**Stored records:**

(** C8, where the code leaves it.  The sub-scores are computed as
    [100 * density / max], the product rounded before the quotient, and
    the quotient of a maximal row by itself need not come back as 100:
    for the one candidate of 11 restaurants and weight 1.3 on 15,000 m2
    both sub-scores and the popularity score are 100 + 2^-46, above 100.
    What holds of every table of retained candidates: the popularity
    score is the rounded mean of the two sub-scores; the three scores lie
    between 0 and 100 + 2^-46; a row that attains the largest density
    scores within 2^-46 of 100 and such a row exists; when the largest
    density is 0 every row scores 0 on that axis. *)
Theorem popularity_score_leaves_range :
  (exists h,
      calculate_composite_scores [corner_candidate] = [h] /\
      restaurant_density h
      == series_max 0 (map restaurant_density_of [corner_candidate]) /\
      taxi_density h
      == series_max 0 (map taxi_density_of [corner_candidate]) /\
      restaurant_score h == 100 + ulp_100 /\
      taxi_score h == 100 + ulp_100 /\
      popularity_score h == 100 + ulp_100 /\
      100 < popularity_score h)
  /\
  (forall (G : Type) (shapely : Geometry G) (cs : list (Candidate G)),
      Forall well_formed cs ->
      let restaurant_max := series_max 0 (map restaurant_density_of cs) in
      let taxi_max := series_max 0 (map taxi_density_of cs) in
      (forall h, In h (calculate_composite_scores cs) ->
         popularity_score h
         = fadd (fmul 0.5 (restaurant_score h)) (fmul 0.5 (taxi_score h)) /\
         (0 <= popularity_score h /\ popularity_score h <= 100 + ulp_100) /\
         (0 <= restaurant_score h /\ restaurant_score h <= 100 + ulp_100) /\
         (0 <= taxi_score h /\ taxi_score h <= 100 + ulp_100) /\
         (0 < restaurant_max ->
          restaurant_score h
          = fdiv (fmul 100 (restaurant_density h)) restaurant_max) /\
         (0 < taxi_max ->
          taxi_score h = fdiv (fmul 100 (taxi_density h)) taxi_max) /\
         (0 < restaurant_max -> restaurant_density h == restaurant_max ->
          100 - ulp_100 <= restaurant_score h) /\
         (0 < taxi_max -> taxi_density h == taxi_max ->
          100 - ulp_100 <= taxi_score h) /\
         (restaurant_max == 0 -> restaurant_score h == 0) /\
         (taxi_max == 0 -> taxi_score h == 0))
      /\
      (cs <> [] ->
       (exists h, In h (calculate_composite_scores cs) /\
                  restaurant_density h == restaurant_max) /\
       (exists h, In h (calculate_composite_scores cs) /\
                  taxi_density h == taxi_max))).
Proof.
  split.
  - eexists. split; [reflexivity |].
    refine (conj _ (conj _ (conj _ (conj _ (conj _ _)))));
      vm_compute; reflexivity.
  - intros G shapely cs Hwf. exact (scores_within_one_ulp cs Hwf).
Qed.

**How to complete this task:** Transcribe the entries exactly, and make each line match the original.

**Task response:**
(** C8, where the code leaves it.  The sub-scores are computed as
    [100 * density / max], the product rounded before the quotient, and
    the quotient of a maximal row by itself need not come back as 100:
    for the one candidate of 11 restaurants and weight 1.3 on 15,000 m2
    both sub-scores and the popularity score are 100 + 2^-46, above 100.
    What holds of every table of retained candidates: the popularity
    score is the rounded mean of the two sub-scores; the three scores lie
    between 0 and 100 + 2^-46; a row that attains the largest density
    scores within 2^-46 of 100 and such a row exists; when the largest
    density is 0 every row scores 0 on that axis. *)
Theorem popularity_score_leaves_range :
  (exists h,
      calculate_composite_scores [corner_candidate] = [h] /\
      restaurant_density h
      == series_max 0 (map restaurant_density_of [corner_candidate]) /\
      taxi_density h
      == series_max 0 (map taxi_density_of [corner_candidate]) /\
      restaurant_score h == 100 + ulp_100 /\
      taxi_score h == 100 + ulp_100 /\
      popularity_score h == 100 + ulp_100 /\
      100 < popularity_score h)
  /\
  (forall (G : Type) (shapely : Geometry G) (cs : list (Candidate G)),
      Forall well_formed cs ->
      let restaurant_max := series_max 0 (map restaurant_density_of cs) in
      let taxi_max := series_max 0 (map taxi_density_of cs) in
      (forall h, In h (calculate_composite_scores cs) ->
         popularity_score h
         = fadd (fmul 0.5 (restaurant_score h)) (fmul 0.5 (taxi_score h)) /\
         (0 <= popularity_score h /\ popularity_score h <= 100 + ulp_100) /\
         (0 <= restaurant_score h /\ restaurant_score h <= 100 + ulp_100) /\
         (0 <= taxi_score h /\ taxi_score h <= 100 + ulp_100) /\
         (0 < restaurant_max ->
          restaurant_score h
          = fdiv (fmul 100 (restaurant_density h)) restaurant_max) /\
         (0 < taxi_max ->
          taxi_score h = fdiv (fmul 100 (taxi_density h)) taxi_max) /\
         (0 < restaurant_max -> restaurant_density h == restaurant_max ->
          100 - ulp_100 <= restaurant_score h) /\
         (0 < taxi_max -> taxi_density h == taxi_max ->
          100 - ulp_100 <= taxi_score h) /\
         (restaurant_max == 0 -> restaurant_score h == 0) /\
         (taxi_max == 0 -> taxi_score h == 0))
      /\
      (cs <> [] ->
       (exists h, In h (calculate_composite_scores cs) /\
                  restaurant_density h == restaurant_max) /\
       (exists h, In h (calculate_composite_scores cs) /\
                  taxi_density h == taxi_max))).
Proof.
  split.
  - eexists. split; [reflexivity |].
    refine (conj _ (conj _ (conj _ (conj _ (conj _ _)))));
      vm_compute; reflexivity.
  - intros G shapely cs Hwf. exact (scores_within_one_ulp cs Hwf).
Qed.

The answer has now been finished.